The 1959 production figure of 23.4 million barrels was the all-time postwar low. However, in that year’s Budget, the then Chancellor of the Exchequer Derick Heathcoat-Amory cut beer duty for the one and only time in the postwar era, which seems to have given the industry a stimulus that it didn’t look back on for twenty years.
The period up to 1979 was one of impressive and almost continuous growth. Beer volumes were 32% up by 1969, and 73% up by 1979, which was to prove the all-time peak. The 1960s tend to be associated with sex, drugs and rock’n’roll, but it seems that for many people they mainly involved drinking a lot more beer, something that popular history seldom seems to recognise.
Undoubtedly to some extent this reflected a society that had more money to spend and was less straitlaced and more hedonistic than that of the 1950s. Young people have always been some of the biggest spenders in pubs, and in the 1960s the postwar “baby boom” generation was reaching legal drinking age. And, although it may pain those who accept the “CAMRA narrative” of the brewing history of the 1960s, the money spent on developing and advertising national keg beer brands, and in refurbishing dingy old pubs, attracted a lot of new customers. The brewers succeeded in giving pubgoing a more modern, upmarket and aspirational image than it formerly enjoyed. By 1979, regular pubgoing was far more commonplace, respectable and entwined in everyday life than it was in the 1950s – or is now.
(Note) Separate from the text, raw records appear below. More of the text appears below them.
Record CephDeploymentSecret := mkDplSecret {
  cdx_Name : string;
  cdx_Namespace : string;
  cdx_OwnerReferences : list OwnerReference;
  cdx_Status : option CephDeploymentSecretStatus;
}.
#[global] Instance CephDeploymentSecret_eq_dec : EqDecision CephDeploymentSecret.
Proof. solve_decision. Defined.
Definition set_cdx_OwnerReferences (v : list OwnerReference) (x : CephDeploymentSecret) : CephDeploymentSecret := mkDplSecret (cdx_Name x) (cdx_Namespace x) v (cdx_Status x).
Definition set_cdx_Status (v : option CephDeploymentSecretStatus) (x : CephDeploymentSecret) : CephDeploymentSecret := mkDplSecret (cdx_Name x) (cdx_Namespace x) (cdx_OwnerReferences x) v.

Record OpenstackClientInfo := mkClientInfo {
  oci_Name : string;
  oci_ID : string;
  oci_Keyring : string;
  oci_Pools : list string;
}.
#[global] Instance OpenstackClientInfo_eq_dec : EqDecision OpenstackClientInfo.
Proof. solve_decision. Defined.
Definition set_oci_Pools (v : list string) (x : OpenstackClientInfo) : OpenstackClientInfo := mkClientInfo (oci_Name x) (oci_ID x) (oci_Keyring x) v.

Inductive resource :=
| RBlockPool (pool : BlockPool)
| RStorageClass (class : StorageClass)
| RFilesystem (fs : Filesystem)
| RClient (client : RookClient)
| RCluster (cluster : RookCluster)
| RConfigMap (cm : DataObject)
| RSecret (secret : DataObject)
| RNetworkPolicy (policy : NetworkPolicy)
| RRealm (realm : RookRealm)
| RZoneGroup (zoneGroup : RookZoneGroup)
| RZone (zone : RookZone)
| RStore (store : RookStore)
| RUser (user : RookUser)
| RService (service : Service)
| RHTTPRoute (route : HTTPRoute)
| RMirror (mirror : RookMirror)
(** a secret of type [RBDPeer] *)
| RPeerSecret (secret : DataObject)
| RSnapshotClass (class : SnapshotClass)
| RCsiDriver (driver : CsiDriver)
| RCsiConfig (config : CsiOperatorConfig)
| RIngress (ingress : Ingress)
| RWorkload (kind : string) (workload : Workload)
| RDplSecret (secret : CephDeploymentSecret)
(** its status *)
| RDplSecretStatus (secret : CephDeploymentSecret).
#[global] Instance resource_eq_dec : EqDecision resource.
Proof. solve_decision. Defined.

(** What is done with an object. *)
Inductive objectProcess := objectCreate | objectUpdate | objectDelete.
#[global] Instance objectProcess_eq_dec : EqDecision objectProcess.
Proof. solve_decision. Defined.
Definition objectProcess_str (p : objectProcess) : string :=
  match p with objectCreate => "create" | objectUpdate => "update" | objectDelete => "delete" end.

(** ** The state of the process and of a round *)

(** [resourceUpdateTimestamps] *)
Record updateTimestamps := mkStamps {
  ut_cephConfigMap : gmap string string;
  ut_rgwSSLCert : gmap string string;
  ut_rgwRuntimeParams : string;
  ut_osdRuntimeParams : string;
}.
#[global] Instance updateTimestamps_eq_dec : EqDecision updateTimestamps.
Proof. solve_decision. Defined.
Definition set_ut_cephConfigMap (v : gmap string string) (x : updateTimestamps) : updateTimestamps := mkStamps v (ut_rgwSSLCert x) (ut_rgwRuntimeParams x) (ut_osdRuntimeParams x).
Definition set_ut_rgwSSLCert (v : gmap string string) (x : updateTimestamps) : updateTimestamps := mkStamps (ut_cephConfigMap x) v (ut_rgwRuntimeParams x) (ut_osdRuntimeParams x).
Definition set_ut_rgwRuntimeParams (v : string) (x : updateTimestamps) : updateTimestamps := mkStamps (ut_cephConfigMap x) (ut_rgwSSLCert x) v (ut_osdRuntimeParams x).
Definition set_ut_osdRuntimeParams (v : string) (x : updateTimestamps) : updateTimestamps := mkStamps (ut_cephConfigMap x) (ut_rgwSSLCert x) (ut_rgwRuntimeParams x) v.

Definition zero_stamps : updateTimestamps := mkStamps ∅ ∅ "" "".

(** [cephDeploymentConfig.cdConfig], and of its [lcmConfig] the common parameters. *)
Record deployConfig := mkDeployConfig {
  dc_cephDpl : CephDeployment;
  dc_clusterSpec : option ClusterSpec;
  dc_openstackSetup : bool;
  dc_pools : list string;
  dc_nodesListExpanded : list CephDeploymentNode;
  dc_currentCephVersion : option CephVersion;
  dc_currentCephImage : string;
  dc_aes256kUpgrade : bool;
  dc_cephxConfigWithAes256k : option CephxConfig;
  dc_commonParams : CommonParams;
}.
#[global] Instance deployConfig_eq_dec : EqDecision deployConfig.
Proof. solve_decision. Defined.
Definition set_dc_cephDpl (v : CephDeployment) (x : deployConfig) : deployConfig := mkDeployConfig v (dc_clusterSpec x) (dc_openstackSetup x) (dc_pools x) (dc_nodesListExpanded x) (dc_currentCephVersion x) (dc_currentCephImage x) (dc_aes256kUpgrade x) (dc_cephxConfigWithAes256k x) (dc_commonParams x).
Definition set_dc_clusterSpec (v : option ClusterSpec) (x : deployConfig) : deployConfig := mkDeployConfig (dc_cephDpl x) v (dc_openstackSetup x) (dc_pools x) (dc_nodesListExpanded x) (dc_currentCephVersion x) (dc_currentCephImage x) (dc_aes256kUpgrade x) (dc_cephxConfigWithAes256k x) (dc_commonParams x).
Definition set_dc_openstackSetup (v : bool) (x : deployConfig) : deployConfig := mkDeployConfig (dc_cephDpl x) (dc_clusterSpec x) v (dc_pools x) (dc_nodesListExpanded x) (dc_currentCephVersion x) (dc_currentCephImage x) (dc_aes256kUpgrade x) (dc_cephxConfigWithAes256k x) (dc_commonParams x).
Definition set_dc_pools (v : list string) (x : deployConfig) : deployConfig := mkDeployConfig (dc_cephDpl x) (dc_clusterSpec x) (dc_openstackSetup x) v (dc_nodesListExpanded x) (dc_currentCephVersion x) (dc_currentCephImage x) (dc_aes256kUpgrade x) (dc_cephxConfigWithAes256k x) (dc_commonParams x).
Definition set_dc_nodesListExpanded (v : list CephDeploymentNode) (x : deployConfig) : deployConfig := mkDeployConfig (dc_cephDpl x) (dc_clusterSpec x) (dc_openstackSetup x) (dc_pools x) v (dc_currentCephVersion x) (dc_currentCephImage x) (dc_aes256kUpgrade x) (dc_cephxConfigWithAes256k x) (dc_commonParams x).
Definition set_dc_currentCephVersion (v : option CephVersion) (x : deployConfig) : deployConfig := mkDeployConfig (dc_cephDpl x) (dc_clusterSpec x) (dc_openstackSetup x) (dc_pools x) (dc_nodesListExpanded x) v (dc_currentCephImage x) (dc_aes256kUpgrade x) (dc_cephxConfigWithAes256k x) (dc_commonParams x).
Definition set_dc_currentCephImage (v : string) (x : deployConfig) : deployConfig := mkDeployConfig (dc_cephDpl x) (dc_clusterSpec x) (dc_openstackSetup x) (dc_pools x) (dc_nodesListExpanded x) (dc_currentCephVersion x) v (dc_aes256kUpgrade x) (dc_cephxConfigWithAes256k x) (dc_commonParams x).
Definition set_dc_aes256kUpgrade (v : bool) (x : deployConfig) : deployConfig := mkDeployConfig (dc_cephDpl x) (dc_clusterSpec x) (dc_openstackSetup x) (dc_pools x) (dc_nodesListExpanded x) (dc_currentCephVersion x) (dc_currentCephImage x) v (dc_cephxConfigWithAes256k x) (dc_commonParams x).
Definition set_dc_cephxConfigWithAes256k (v : option CephxConfig) (x : deployConfig) : deployConfig := mkDeployConfig (dc_cephDpl x) (dc_clusterSpec x) (dc_openstackSetup x) (dc_pools x) (dc_nodesListExpanded x) (dc_currentCephVersion x) (dc_currentCephImage x) (dc_aes256kUpgrade x) v (dc_commonParams x).
(** ** Collecting *)

(** The list of [reqMap] an OSD is put in. *)
Definition osd_class p (om : OsdMapping) : option RemovePhase :=
  match om_RemoveStatus om with
  | None => Some (initial_phase (hp_Host p) (hp_OsdID p) om)
  | Some rr =>
      s ← rr_OsdRemoveStatus rr;
      Some (if decide (rs_Status s = RemoveSkipped) then RemoveFinished else rs_Status s)
  end.

Section collect.
Context `{MapRange}.

(** The two nested loops as one loop over the OSDs of all hosts. *)
Definition entries ri : list (hostOsdPair * OsdMapping) :=
  range 7 (ri_CleanupMap ri) ≫= λ e, (λ e', (mkPair e.1 e'.1, e'.2)) <$> range 8 (hm_OsdMapping e.2).

Definition collect_entry (st : TaskRemoveInfo * reqmap) (e : hostOsdPair * OsdMapping)
    : TaskRemoveInfo * reqmap :=
  (match om_RemoveStatus e.2 with
   | None => upd_osd (hp_Host e.1) (hp_OsdID e.1) (λ _, init_osd (hp_Host e.1) (hp_OsdID e.1) e.2) st.1
   | Some _ => st.1
   end,
   match osd_class e.1 e.2 with
   | Some ph => req_add ph e.1 st.2
   | None => st.2
   end).

Lemma collect_osd_entry host st n e :
  (collect_osd host (st, n) e).1 = collect_entry st (mkPair host e.1, e.2).
Proof.
  destruct st as [ri req], e as [o om]. unfold collect_osd, collect_entry, osd_class; simpl.
  destruct (om_RemoveStatus om) as [rr|]; [|done]. by destruct (rr_OsdRemoveStatus rr).
Qed.

Lemma collect_osds_entries host l st n :
  (foldl (collect_osd host) (st, n) l).1 =
    foldl collect_entry st ((λ e, (mkPair host e.1, e.2)) <$> l).
Proof.
  revert st n. induction l as [|e l IH]; intros st n; [done|].
  rewrite fmap_cons; cbn [foldl]. rewrite <-(collect_osd_entry host st n e).
  destruct (collect_osd host (st, n) e) as [st' n']. apply IH.
Qed.
Lemma run_allowed ri p hm om :
  ri_CleanupMap ri !! hp_Host p = Some hm → hm_OsdMapping hm !! hp_OsdID p = Some om →
  (rs_Status <$> job_status om ∈ [Some RemovePending; Some RemoveInProgress] → cleanup_allowed ri p) →
  rs_Status <$> job_status om ∈ [None; Some RemovePending; Some RemoveInProgress] →
  bool_decide (job_status om = None) &&
    (hm_NodeIsDown hm || hm_VolumesInfoMissed hm || hm_DropFromCrush hm ||
     bool_decide (om_DeviceMapping om = ∅)) || om_SkipDeviceCleanupJob om = false →
  cleanup_allowed ri p.
Proof.
  intros Hhm Hom Hinv Hopen [Hb Hskip]%orb_false_iff. apply elem_of_cons in Hopen as [Hnone|Hopen]; [|auto].
  rewrite bool_decide_eq_true_2 in Hb by (by destruct (job_status om)). simpl in Hb.
  rewrite !orb_false_iff, bool_decide_eq_false in Hb. exists hm, om. naive_solver.
Qed.

Lemma skip_or_run_job_spec nothingElse st p hm om :
  (cleanup_allowed (fs_ri st) p → may_run_job c P (hp_Host p)) →
  ri_CleanupMap (fs_ri st) !! hp_Host p = Some hm → hm_OsdMapping hm !! hp_OsdID p = Some om →
  is_Some (result_at (fs_ri st) p) → job_at (fs_ri st) p = rs_Status <$> job_status om →
  (rs_Status <$> job_status om ∈ [Some RemovePending; Some RemoveInProgress] →
   cleanup_allowed (fs_ri st) p) →
  rs_Status <$> job_status om ∈ [None; Some RemovePending; Some RemoveInProgress] →
  spec P (skip_or_run_job c nothingElse st p hm om) (job_round p st).
Proof using Psleep Pclock Pget.
  intros Hmay Hhm Hom Hres Hj Hinv Hopen. unfold skip_or_run_job.
  assert (∀ j b n rq, rs_Status j ≠ RemoveInProgress ∨ rs_Status <$> job_status om = Some RemoveInProgress ∨
            alone (hp_OsdID p) (hm_OsdMapping hm) →
    rs_Status j = RemoveSkipped ∨ cleanup_allowed (fs_ri st) p →
    job_step (rs_Status <$> job_status om) (Some (rs_Status j)) →
    (b = true → rs_Status j ∈ [RemoveCompleted; RemoveSkipped] ∧ n = fs_notCompleted st) →
    (b = false → n = fs_notCompleted st + 1) →
    job_round p st (b, mkFin (set_job p j (fs_ri st)) (fs_issues st) n rq)) as Hround.
  { intros j b n rq Hal Hok Hstep Hb1 Hb2. destruct (set_job_at p j _ Hres) as [Hja Hda]. split; simpl.
    - apply touches_set_job.
    - by rewrite Hj, Hja.
    - rewrite Hja, Hj. intros [= Hrun] Hne. destruct Hal as [?|[?|?]]; [done..|]. by eapply alone_host.
    - rewrite Hja. destruct Hok as [->|?]; [|done]. by intros [].
    - done.
    - intros Hb. destruct (Hb1 Hb) as [Hin ?]. split; [|done]. unfold cleanup_over. rewrite Hja.
      mem_inv Hin; rewrite Hin; auto.
    - intros Hb. left. auto. }
  destruct (bool_decide (job_status om = None) && _ || _) eqn:Hskip.
  - apply spec_ret. apply Hround; [by left|by left| |intros _; split; [simpl; mem|done]|done].
    mem_inv Hopen; rewrite Hopen; constructor; mem.
  - assert (cleanup_allowed (fs_ri st) p) as Hok by (by eapply run_allowed).
    specialize (Hmay Hok). eapply spec_bind; [by apply handleJobRun_spec|]. intros j [Hstep Hal]. cbn beta in *.
    assert (rs_Status j ≠ RemoveInProgress ∨ rs_Status <$> job_status om = Some RemoveInProgress ∨
            alone (hp_OsdID p) (hm_OsdMapping hm)) as Hal'.
    { destruct (decide (rs_Status j = RemoveInProgress)); [|by left].
      destruct (decide (rs_Status <$> job_status om = Some RemoveInProgress)); auto. }
    destruct (decide (rs_Status j = RemoveCompleted)) as [Hc|Hc]; apply spec_ret; apply Hround; auto; try done.
    intros _. rewrite Hc. split; [mem|done].
Qed.

Lemma job_part_spec nothingElse st p hm om :
  (cleanup_allowed (fs_ri st) p → may_run_job c P (hp_Host p)) →
  ri_CleanupMap (fs_ri st) !! hp_Host p = Some hm → hm_OsdMapping hm !! hp_OsdID p = Some om →
  is_Some (om_RemoveStatus om) → jobs_allowed (fs_ri st) →
  spec P (job_part c nothingElse st p hm om) (job_round p st).
Proof using Psleep Pclock Pget.
  intros Hmay Hhm Hom [rr Hrr] Hinv.
  assert (osd_at (fs_ri st) p = Some om) as Hosd by (unfold osd_at, get_osd; by rewrite Hhm).
  assert (is_Some (result_at (fs_ri st) p)) as Hres by (rewrite result_at_osd, Hosd; eauto).
  pose proof (job_at_osd _ _ _ Hosd) as Hj. specialize (Hinv p).
  assert (rs_Status <$> job_status om ∈ [Some RemovePending; Some RemoveInProgress] →
          cleanup_allowed (fs_ri st) p) as Hinv'.
  { intros Hin. apply Hinv. rewrite Hj. mem_inv Hin; auto. }
  unfold job_part. destruct (job_status om) as [j|] eqn:Hjob; simpl in *.
  2: { apply skip_or_run_job_spec; try done; rewrite ?Hjob; [done|done|mem]. }
  destruct (rs_Status j) eqn:Hs.
  2, 4: apply skip_or_run_job_spec; try done; rewrite ?Hjob; simpl; rewrite ?Hs; [done|done|mem].
  all: apply spec_ret; split; simpl; try done; try apply touches_refl; try apply job_stay; try by rewrite Hj.
  all: try (rewrite Hj; by intros []).
  all: intros _.
  all: try (split; [unfold cleanup_over; rewrite Hj; auto|done]).
  all: right; split; [done|].
  all: try (eexists; split; [done|by left]).
  all: exists []; rewrite app_nil_r; split; [done|].
  all: right; rewrite Hj; intros Hk; unfold job_known in Hk; mem_inv Hk; done.
Qed.

(** What the deployment part establishes. *)
Record deploy_round p (st st' : fin_state) : Prop := {
  dr_touches : touches p (fs_ri st) (fs_ri st');
  dr_job : job_at (fs_ri st') p = job_at (fs_ri st) p;
  dr_deploy : deploy_at (fs_ri st') p = deploy_at (fs_ri st) p ∨ deploy_at (fs_ri st) p = None;
  dr_end :
    fs_notCompleted st' = fs_notCompleted st + 1 ∧ fs_issues st' = fs_issues st ∨
    fs_notCompleted st' = fs_notCompleted st ∧
      ((∃ i, fs_issues st' = fs_issues st ++ [i]) ∨
       fs_issues st' = fs_issues st ∧ deploy_at (fs_ri st') p ≠ None ∧
       deploy_at (fs_ri st') p ≠ Some RemoveFailed);
}.

Lemma deploy_part_spec st p om :
  (phase_at (fs_ri st) p = Some RemoveFinished → om_SkipDeviceCleanupJob om = false →
   P (EvDeployDelete ns ("rook-ceph-osd-" +:+ bare_id (hp_OsdID p)))) →
  is_Some (result_at (fs_ri st) p) →
  deploy_at (fs_ri st) p = rs_Status <$> (om_RemoveStatus om ≫= rr_DeployRemoveStatus) →
  phase_at (fs_ri st) p = rs_Status <$> (om_RemoveStatus om ≫= rr_OsdRemoveStatus) →
  spec P (deploy_part c st p om) (deploy_round p st).
Proof using Psleep Pclock.
  intros HP Hres Hd Hph. unfold deploy_part.
  destruct (om_RemoveStatus om ≫= rr_DeployRemoveStatus) as [d|]; simpl in *.
  { destruct (decide (rs_Status d = RemoveFailed)) as [Hf|Hf]; apply spec_ret.
    - split; simpl; [apply touches_refl|done|by left|]. right. eauto.
    - split; [apply touches_refl|done|by left|]. right. split; [done|]. right. rewrite Hd. naive_solver. }
  rewrite <-Hph. destruct (bool_decide (phase_at (fs_ri st) p = Some RemoveFinished)) eqn:Hfin; simpl;
    [destruct (om_SkipDeviceCleanupJob om) eqn:Hskip; simpl|].
  2: { apply bool_decide_eq_true in Hfin.
    eapply spec_bind; [apply removeDeployment_spec; auto|]. intros s Hs. cbn beta in Hs. apply spec_ret.
    destruct (set_deploy_at p s _ Hres) as [H1 H2].
    split; simpl; [apply touches_set_deploy|done|by right|]. by left. }
  all: apply spec_ret; destruct (set_deploy_at p (status_of RemoveSkipped) _ Hres) as [H1 H2];
    split; simpl; [apply touches_set_deploy|done|by right|];
    right; split; [done|]; right; rewrite H1; done.
Qed.
(** A whole round. *)
Record fin_round p (st st' : fin_state) : Prop := {
  fr_touches : touches p (fs_ri st) (fs_ri st');
  fr_step : job_step (job_at (fs_ri st) p) (job_at (fs_ri st') p);
  fr_alone : job_at (fs_ri st') p = Some RemoveInProgress →
    job_at (fs_ri st) p ≠ Some RemoveInProgress →
    ∀ q, hp_Host q = hp_Host p → q ≠ p → job_at (fs_ri st) q ≠ Some RemoveInProgress;
  fr_allowed : job_at (fs_ri st') p = Some RemovePending ∨ job_at (fs_ri st') p = Some RemoveInProgress →
    cleanup_allowed (fs_ri st) p;
  fr_deploy : deploy_at (fs_ri st') p = deploy_at (fs_ri st) p ∨
    deploy_at (fs_ri st) p = None ∧ cleanup_over (fs_ri st') p;
  fr_end : ∃ k new, fs_notCompleted st' = fs_notCompleted st + k ∧ 0 ≤ k ∧
    fs_issues st' = fs_issues st ++ new ∧
    (k = 0 → new = [] → job_known (job_at (fs_ri st) p) →
     cleanup_over (fs_ri st') p ∧ deploy_at (fs_ri st') p ≠ None ∧
     deploy_at (fs_ri st') p ≠ Some RemoveFailed);
}.

Lemma job_round_end p st st' :
  job_round p st (false, st') → fin_round p st st'.
Proof.
  intros [Htc Hstep Hal Hok Hd _ Hnot]; simpl in *. split; try done; [by left|].
  destruct (Hnot eq_refl) as [[Hn Hi]|(Hn & new & Hi & Hne)].
  - exists 1, []. rewrite app_nil_r. split_and!; [done|lia|done|]. intros ?. lia.
  - exists 0, new. split_and!; [lia|done|done|]. intros _ -> Hk. by destruct Hne.
Qed.

Lemma job_deploy_round p st st1 st' :
  job_round p st (true, st1) → deploy_round p st1 st' → fin_round p st st'.
Proof.
  intros [Htc Hstep Hal Hok Hd Hover _] [Htc' Hj' Hd' Hend]; simpl in *.
  destruct (Hover eq_refl) as (Hov & Hn & Hi).
  assert (cleanup_over (fs_ri st') p) as Hov' by (unfold cleanup_over; by rewrite Hj').
  split; rewrite ?Hj'; try done.
  - by eapply touches_trans.
  - rewrite <-Hd. destruct Hd'; auto.
  - destruct Hend as [[Hn' Hi']|(Hn' & [[i Hi']|(Hi' & ? & ?)])].
    + exists 1, []. rewrite app_nil_r. split_and!; [lia|lia|congruence|]. intros ?. lia.
    + exists 0, [i]. split_and!; [lia|done|congruence|done].
    + exists 0, []. rewrite app_nil_r. split_and!; [lia|done|congruence|done].
Qed.

Lemma finished_step_spec nothingElse st p om :
  (cleanup_allowed (fs_ri st) p → may_run_job c P (hp_Host p)) →
  (phase_at (fs_ri st) p = Some RemoveFinished → om_SkipDeviceCleanupJob om = false →
   P (EvDeployDelete ns ("rook-ceph-osd-" +:+ bare_id (hp_OsdID p)))) →
  osd_at (fs_ri st) p = Some om → is_Some (om_RemoveStatus om) → jobs_allowed (fs_ri st) →
  spec P (finished_step c nothingElse st p) (fin_round p st).
Proof using Psleep Pclock Pget.
  intros Hmay HP Hosd Hrr Hinv. pose proof Hosd as (hm & Hhm & Hom)%bind_Some.
  unfold finished_step. rewrite Hhm; simpl. rewrite Hom; simpl.
  eapply spec_bind; [by eapply job_part_spec|]. intros [go st1] Hround. cbn beta in Hround.
  destruct go; [|apply spec_ret; by apply job_round_end].
  pose proof (jr_touches _ _ _ Hround) as Htc; simpl in Htc.
  assert (result_at (fs_ri st) p = om_RemoveStatus om) as Hres by by rewrite result_at_osd, Hosd.
  eapply spec_post; [apply deploy_part_spec|by intros; eapply job_deploy_round].
  - rewrite (tc_phase _ _ _ Htc). done.
  - destruct (jr_over _ _ _ Hround eq_refl) as (Hov & _). by apply cleanup_over_result in Hov.
  - pose proof (jr_deploy _ _ _ Hround) as Hd; simpl in Hd. rewrite Hd. unfold deploy_at. by rewrite Hres.
  - rewrite (tc_phase _ _ _ Htc), phase_at_result. by rewrite Hres.
Qed.
End finished.

(** ** The loop over the finished OSDs *)

(** At most one cleanup job runs on a host. *)
Definition one_job ri : Prop :=
  ∀ p q, hp_Host p = hp_Host q → job_at ri p = Some RemoveInProgress →
    job_at ri q = Some RemoveInProgress → p = q.

Lemma fin_round_one_job p st st' :
  fin_round p st st' → one_job (fs_ri st) → one_job (fs_ri st').
Proof.
  intros Hr Hone.
  assert (∀ q, q ≠ p → job_at (fs_ri st') q = job_at (fs_ri st) q) as Hsame.
  { intros q Hq. unfold job_at. by rewrite (tc_other _ _ _ (fr_touches _ _ _ Hr)). }
  assert (∀ q, hp_Host q = hp_Host p → q ≠ p → job_at (fs_ri st') p = Some RemoveInProgress →
    job_at (fs_ri st') q = Some RemoveInProgress → False) as Hno.
  { intros q Hh Hq Hp Hqr. rewrite Hsame in Hqr by done.
    destruct (decide (job_at (fs_ri st) p = Some RemoveInProgress)) as [Hp0|Hp0].
    - apply Hq. by apply Hone.
    - by apply (fr_alone _ _ _ Hr Hp Hp0 q). }
  intros a b Hab Ha Hb. destruct (decide (a = b)) as [|Hne]; [done|exfalso].
  destruct (decide (a = p)) as [->|Hap]; [by eapply (Hno b)|].
  destruct (decide (b = p)) as [->|Hbp]; [by eapply (Hno a)|].
  rewrite Hsame in Ha, Hb by done. by apply Hne, Hone.
Qed.

Lemma fin_round_allowed p st st' :
  fin_round p st st' → jobs_allowed (fs_ri st) → jobs_allowed (fs_ri st').
Proof.
  intros Hr Hal q Hq. pose proof (fr_touches _ _ _ Hr) as Htc.
  apply (cleanup_allowed_static (fs_ri st)); [symmetry; apply (tc_static _ _ _ Htc)|].
  destruct (decide (q = p)) as [->|Hne]; [by apply (fr_allowed _ _ _ Hr)|].
  apply Hal. unfold job_at in *. by rewrite (tc_other _ _ _ Htc) in Hq.
Qed.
It is also noteworthy that, after a drop in the early 1980s which it’s probably fair to attribute mostly to the recession and the rundown of traditional heavy industries, production remained steady from 1982 to 1988. Indeed, even in 1997, total beer sales were still 34.8 million barrels. Maybe 5% of that was imports, so it wasn’t really much below the 36.7 million production barrels of 1988. The big decline has pretty much entirely happened since then.
Total UK beer sales in 2010 were 27.0 million barrels, which assuming the same 5% imports, is still comfortably above the level throughout the 1950s. The key difference is that much less of the drinking is happening in pubs.
Another repercussion of the 1959-79 boom in beer sales was that brewers assumed it would continue indefinitely and invested in a lot of new plant that was never fully utilised. Significantly, the massive Courage brewery at Reading opened in 1978, and closed in 2010.